I’ve spent many years in meeting rooms filled with cutting-edge innovations, from the absolute best the ad tech industry had to offer. Smart people, impressive platforms, strong ideas, real potential.
That’s why I get suspicious the moment everyone gets excited about innovation.
Not because the excitement is fake. It’s not. The tool looks useful. The dashboard shows something interesting. The AI workflow sounds efficient.
But I’ve watched this movie too many times.
Everyone loves the promise of change. Almost nobody wants the discomfort of changing their own behavior.
And that is the part that gets me. In digital marketing, progress does not happen when the tool goes live. Progress happens when someone stops doing the old thing because the new thing is better.
This is where the industry gets uncomfortable. We want innovation to feel like magic. We want the platform to make us smarter, the dashboard to make us more strategic, the AI workflow to make us more creative, and automation to make us more efficient.

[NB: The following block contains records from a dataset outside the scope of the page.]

(** The first page of the heap over the direct map of a page table [f]. *)
Lemma heap_page_hides st T f q n :
  paging_wf st T → T !! f = Some q → walk_tables (pg_mem st) (root_of (cr3 st)) q = Some f → Forall is_idx q →
  reach st f → is_Some (walk_tables (pg_mem st) (root_of (cr3 st)) (path3 (phys_to_virt f))) →
  free_frames (pg_pfa st) ≠ [] →
  ∃ v, sbrk_page (mk_vmm st (phys_to_virt f) n) = Ok (inl v) ∧
    walk_tables (pg_mem (vm_paging v)) (root_of (cr3 (vm_paging v))) q = Some f ∧
    (∀ i, is_idx i → ∃ e, vload (vm_paging v) (u64 (phys_to_virt f + 8 * i)) = Ok e ∧ flag e PTE_PRESENT = false) ∧
    ∀ T', ¬ paging_wf (vm_paging v) T'.
Proof.
  intros Hwf Hf Hq Hiq Hr [t Ht] Hne. unfold sbrk_page. cbn [vm_paging kernel_dynamic_break].
  pose proof (pfa_alloc_frame_spec st T Hwf) as Hal.
  destruct (free_frames (pg_pfa st)) as [|g l] eqn:Ef; [done|].
  destruct Hal as (s1 & -> & Hwf1 & (Hcr1 & Hk1 & Hsp1) & _ & Hl & Hg & HTg & _ & Hz & Hoth). run.
  rewrite (proj2 (Z.eqb_neq _ 0)) by lia.
  assert (Hag : tables_agree (pg_mem st) T (pg_mem s1)).
  { intros h p i Hh Hi. apply Hoth. intros j Hj E.
    destruct (tw_frame _ _ _ (pw_tables _ _ Hwf) _ _ Hh) as (Ha & _).
    apply slot_inj in E as [-> _]; try done; [congruence|by apply Z.mod_mul]. }
  assert (Hsame : ∀ idxs, Forall is_idx idxs → (length idxs ≤ 4)%nat →
    walk_tables (pg_mem s1) (root_of (cr3 st)) idxs = walk_tables (pg_mem st) (root_of (cr3 st)) idxs).
  { intros idxs Hi Hli. eapply (walk_tables_agree _ _ _ (pw_tables _ _ Hwf) _ idxs _ []);
      [done|apply (pw_tables _ _ Hwf)|done|cbn; lia]. }
  assert (Hi3 : Forall is_idx (path3 (phys_to_virt f)) ∧ is_idx (PT_IDX (phys_to_virt f))).
  { pose proof (path4_idx (phys_to_virt f)) as Hi. unfold path4 in Hi. apply Forall_app in Hi as [? Hi].
    by apply Forall_cons in Hi as [? _]. }
  destruct Hi3 as [Hi3 Hi4].
  destruct (tw_frame _ _ _ (pw_tables _ _ Hwf) _ _ Hf) as (Hfa & Hfr & Hlq).
  destruct (map_present s1 T (phys_to_virt f) (g * 4096) (Z.lor PTE_PRESENT PTE_RW) t)
    as (s2 & m1 & -> & Hcr2 & _ & _ & M1 & Em & HT1 & HT2 & HTt & _ & Hw); [done|lia|done| |].
  { rewrite Hcr1, Hsame; [done|done|unfold path3; cbn; lia]. }
  run. rewrite Z.mod_mul, Z.sub_0_r in Hw by lia. rewrite Hcr1 in HT1, HT2.
  eexists. split; [reflexivity|]. cbn [vm_paging set_break set_paging].
  assert (Hq2 : walk_tables (pg_mem s2) (root_of (cr3 s2)) q = Some f).
  { rewrite Hcr2, Hcr1, Em. rewrite (short_walk_leaf _ _ T t _ _ _ q f HT1 HTt eq_refl Hi4 Hiq Hf).
    rewrite (walk_more _ _ _ _ M1), Hsame; [done|done|lia]. }
  assert (Hwf2 : walk_st s2 (phys_to_virt f) = Some (g * 4096)) by by rewrite Hw, decide_True.
  split; [exact Hq2|]. split.
  - intros i Hi. unfold vload. rewrite phys_to_virt_eq by (unfold is_idx in Hi; zdm).
    destruct (offset_page f (8 * i)) as [Hp Hm]; [done|unfold is_idx in Hi; lia|].
    unfold translate. rewrite (walk_page_same_page _ _ _ (phys_to_virt f)).
    2:{ rewrite Hp. f_equal. unfold phys_to_virt, KERNEL_VIRT_OFFSET. rewrite wrap_small by lia. lia. }
    unfold walk_st in Hwf2. rewrite Hwf2. cbn [fmap option_fmap option_map]. rewrite Hm.
    eexists. split; [reflexivity|]. rewrite Em, rd_insert_ne.
    2:{ intros E. destruct (tw_frame _ _ _ HT1 _ _ HTt) as (Hta & _).
        apply slot_inj in E as [-> _]; [congruence|done|by apply Z.mod_mul|done|done]. }
    destruct (M1 (g * 4096 + 8 * i)) as (P & _). rewrite <- P, Hz by done. done.
  - intros T' Hwf'. assert (Hf' : T' !! f = Some q).
    { apply (walk_tables_T _ _ _ (pw_tables _ _ Hwf') q (root_of (cr3 s2)) []); [apply (pw_tables _ _ Hwf')|done|cbn; lia|done]. }
    pose proof (pw_direct_T _ _ Hwf' f q Hf') as Hr'. unfold reach in Hr'. unfold walk_st in Hwf2.
    rewrite Hwf2 in Hr'. injection Hr' as Hr'. rewrite Hr' in HTg. congruence.
Qed.

(** ** Properties *)

(** C10. With at most 512 MiB of memory and 519 free frames, [kernel_main] comes to
    the heap with page tables in order: the invariant holds, at most 519 frames
    are taken, and an address translates exactly when it is below 512 MiB or in
    the direct map of those 512 MiB.  A program may read and write the whole
    image of the kernel: in every entry on the way to it the user and the write
    bit are set, and [paging_is_user_accessible] says so. *)
Theorem memory_ready ks ke mb2 tags st b4 b3 b2 :
  0 ≤ ks ≤ ke → 0x100000 ≤ ke ∧ ke + 0x41000 ≤ 2 ^ 29 → 0 ≤ mb2 < 2 ^ 64 →
  map_ok (all_entries tags) → Forall tag_ok tags → mem_upper_of tags ≤ 2 ^ 29 →
  ∃ p, pfa_init_from_multiboot2 ks ke mb2 tags = Ok p ∧
    (boot_state st ks ke b4 b3 b2 p → (519 ≤ length (free_frames p))%nat →
     ∃ st' T k, setup_tables (KERNEL_VIRT_OFFSET + ke) st = Ok st' ∧ paging_wf st' T ∧
       free_frames (pg_pfa st') = drop k (free_frames p) ∧ (k ≤ 519)%nat ∧
       (∀ va, canonical va → translate (pg_mem st') (cr3 st') va = first_map va) ∧
       ∀ va, 0xffffffff80100000 ≤ va < KERNEL_VIRT_OFFSET + ke →
         user_writable st' va ∧ paging_is_user_accessible va st' = Ok true).
Proof.
  intros Hk Hke Hmb Hmap Htags Hmem.
  destruct (setup_tables_spec ks ke mb2 tags st b4 b3 b2 Hk Hke Hmb Hmap Htags Hmem) as (p & E & H).
  exists p. split; [done|]. intros Hb Hlen.
  destruct (H Hb Hlen) as (st' & T & k & H1 & H2 & H3 & H4 & H5 & _ & H7). eauto 10.
Qed.

Lemma memory_ready_witness :
  ∃ p st' T, boot_pfa = Ok p ∧ setup_tables (KERNEL_VIRT_OFFSET + 0x140000) (boot_machine p) = Ok st' ∧
    paging_wf st' T ∧ translate (pg_mem st') (cr3 st') 0xFFFFFFFF800B8010 = Some 0xB8010 ∧
    user_writable st' 0xFFFFFFFF80120000.
Proof.
  destruct boot_pfa_ok as (p & E & Hlen).
  destruct (memory_ready 0x100000 0x140000 0x180000 boot_tags (boot_machine p)
    0x110000 0x111000 0x112000) as (p' & E' & H);
    [lia|lia|lia|exact boot_map_ok|by repeat constructor|exact boot_memory_small|].
  assert (Ok p = Ok p') as [= <-] by (rewrite <- E; exact E').
  destruct (H (boot_machine_state p) Hlen) as (st' & T & k & E2 & Hwf & _ & _ & Hw & Hu).
  exists p, st', T. split; [exact E|]. split; [exact E2|]. split; [exact Hwf|]. split.
  - rewrite Hw; [reflexivity|right; lia].
  - apply Hu. unfold KERNEL_VIRT_OFFSET. lia.
Defined.

(** The heap starts 64 KiB behind the image, in the direct map.  When the
    frame behind that address is among the first 256 that were free at start, it
    is a page table, and the first page that [VMM::sbrk] maps takes its place in
    the direct map: the processor goes on using the table, the kernel reads an
    empty one and writes to the heap instead, and the invariant of the page
    tables is lost for good. *)
Theorem heap_over_tables ks ke mb2 tags st b4 b3 b2 j :
  0 ≤ ks ≤ ke → 0x100000 ≤ ke ∧ ke + 0x41000 ≤ 2 ^ 29 → 0 ≤ mb2 < 2 ^ 64 →
  map_ok (all_entries tags) → Forall tag_ok tags → mem_upper_of tags ≤ 2 ^ 29 →
  ∃ p, pfa_init_from_multiboot2 ks ke mb2 tags = Ok p ∧
    (boot_state st ks ke b4 b3 b2 p → (520 ≤ length (free_frames p))%nat →
     (j < 256)%nat → free_frames p !! j = Some ((ke + 4095) / PAGE_SIZE + 16) →
     let b := initial_break (KERNEL_VIRT_OFFSET + ke) in
     let f := virt_to_phys b in
     ∃ st' v q, setup_tables (KERNEL_VIRT_OFFSET + ke) st = Ok st' ∧
       sbrk_page (mk_vmm st' b 0) = Ok (inl v) ∧
       walk_tables (pg_mem (vm_paging v)) (root_of (cr3 (vm_paging v))) q = Some f ∧ (length q ≤ 3)%nat ∧
       (∀ i, is_idx i → ∃ e, vload (vm_paging v) (u64 (b + 8 * i)) = Ok e ∧ flag e PTE_PRESENT = false) ∧
       ∀ T, ¬ paging_wf (vm_paging v) T).
Proof.
  intros Hk Hke Hmb Hmap Htags Hmem.
  destruct (setup_tables_spec ks ke mb2 tags st b4 b3 b2 Hk Hke Hmb Hmap Htags Hmem) as (p & E & H).
  exists p. split; [done|]. intros Hb Hlen Hj Hf b f.
  destruct (H Hb ltac:(lia)) as (st' & T & k & E1 & Hwf & Hfr & Hkn & Hw & Htab & _).
  destruct (Htab j _ Hf Hj) as (q & HT & Hq & Hi). change PAGE_SIZE with 4096 in *.
  set (x := ((ke + 4095) / 4096 + 16) * 4096) in *.
  assert (Hx : 0 ≤ x < 2 ^ 29 ∧ x mod 4096 = 0) by (subst x; zdm).
  assert (Eb : b = phys_to_virt x).
  { subst b. rewrite initial_break_eq, kernel_phys by lia. done. }
  assert (Ex : f = x).
  { subst f. rewrite Eb, kernel_phys by lia. unfold virt_to_phys, KERNEL_VIRT_OFFSET.
    rewrite wrap_small by lia. lia. }
  assert (Hr : reach st' x) by (apply (pw_direct_T _ _ Hwf x q); done).
  assert (Hp3 : is_Some (walk_tables (pg_mem st') (root_of (cr3 st')) (path3 (phys_to_virt x)))).
  { unfold reach in Hr. rewrite (walk_page_tables _ _ T) in Hr by apply Hwf. unfold path4 in Hr.
    rewrite walk_tables_app in Hr. destruct (walk_tables _ _ (path3 (phys_to_virt x))); [eauto|done]. }
  destruct (heap_page_hides st' T x q 0 Hwf HT Hq Hi Hr Hp3) as (v & Ev & Hv1 & Hv2 & Hv3).
  { rewrite Hfr. intros Hnil. apply (f_equal length) in Hnil. rewrite length_drop in Hnil. cbn in Hnil. lia. }
  exists st', v, q. rewrite Ex, Eb. split_and!; [done|done|done| |done|done].
  by destruct (tw_frame _ _ _ (pw_tables _ _ Hwf) _ _ HT) as (_ & _ & ?).
Qed.

Lemma boot_page_is_table :
  match boot_pfa with
  | Ok p => (520 <=? length (free_frames p))%nat && bool_decide (free_frames p !! 14%nat = Some ((0x140000 + 4095) / PAGE_SIZE + 16))
  | _ => false
  end = true.
Proof. vm_compute. reflexivity. Qed.

Lemma boot_pfa_tables : ∃ p, boot_pfa = Ok p ∧ (520 ≤ length (free_frames p))%nat ∧
  free_frames p !! 14%nat = Some ((0x140000 + 4095) / PAGE_SIZE + 16).
Proof.
  pose proof boot_page_is_table as H. destruct boot_pfa as [p| | |]; [|discriminate H..].
  apply andb_prop in H as [H1 H2]. apply Nat.leb_le in H1. apply bool_decide_eq_true in H2.
  exists p. split; [reflexivity|]. split; [exact H1|exact H2].
Qed.

(** On a machine with 8 MiB and an image that ends at 0x140000, the page table in
    frame 0x150. *)
Lemma heap_over_tables_witness :
  ∃ p st' v, boot_pfa = Ok p ∧ setup_tables (KERNEL_VIRT_OFFSET + 0x140000) (boot_machine p) = Ok st' ∧
    sbrk_page (mk_vmm st' 0xFFFFFFFF80150000 0) = Ok (inl v) ∧ ∀ T, ¬ paging_wf (vm_paging v) T.
Proof.
  destruct boot_pfa_tables as (p & E & Hlen & Hx).
  destruct (heap_over_tables 0x100000 0x140000 0x180000 boot_tags (boot_machine p)
    0x110000 0x111000 0x112000 14) as (p' & E' & H);
    [lia|lia|lia|exact boot_map_ok|by repeat constructor|exact boot_memory_small|].
  assert (Ok p = Ok p') as [= <-] by (rewrite <- E; exact E').
  assert (Hb : initial_break (KERNEL_VIRT_OFFSET + 0x140000) = 0xFFFFFFFF80150000) by reflexivity.
  destruct (H (boot_machine_state p) Hlen ltac:(lia) Hx) as (st' & v & q & E1 & E2 & _ & _ & _ & Hn).
  rewrite Hb in E2. exists p, st', v. split; [exact E|]. split; [exact E1|]. split; [exact E2|exact Hn].
Defined.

But tools do not replace critical and strategic thinking. That part is still human.
And that is why so much “innovation” goes nowhere. Not because the tools are bad, but because we refuse to change around them.
We say we want automation, then protect manual routines because they make us feel useful. We say we want better measurement, then get nervous when it challenges what we already believed. We say we want growth, yet we keep investing in the safest places and wonder why the ceiling does not move. We say we want better creative, then treat it like a production task instead of a commercial weapon.
This is not just an agency problem. Brands do it too. Platforms do it. Leaders do it. Specialists do it. Everyone wants innovation until it asks them to stop doing something familiar.
That is the real test.
Not whether we adopt the tool. Whether we let it change the way we work.
The future of digital marketing will not be won by the teams with the most tools. Everyone has them.
It will be won by the teams willing to let those tools expose what is slow, safe, political, outdated, or no longer good enough and then take action to change those.
So maybe before we call something innovation, we should ask a more uncomfortable question:
What behavior are we willing to kill because of it?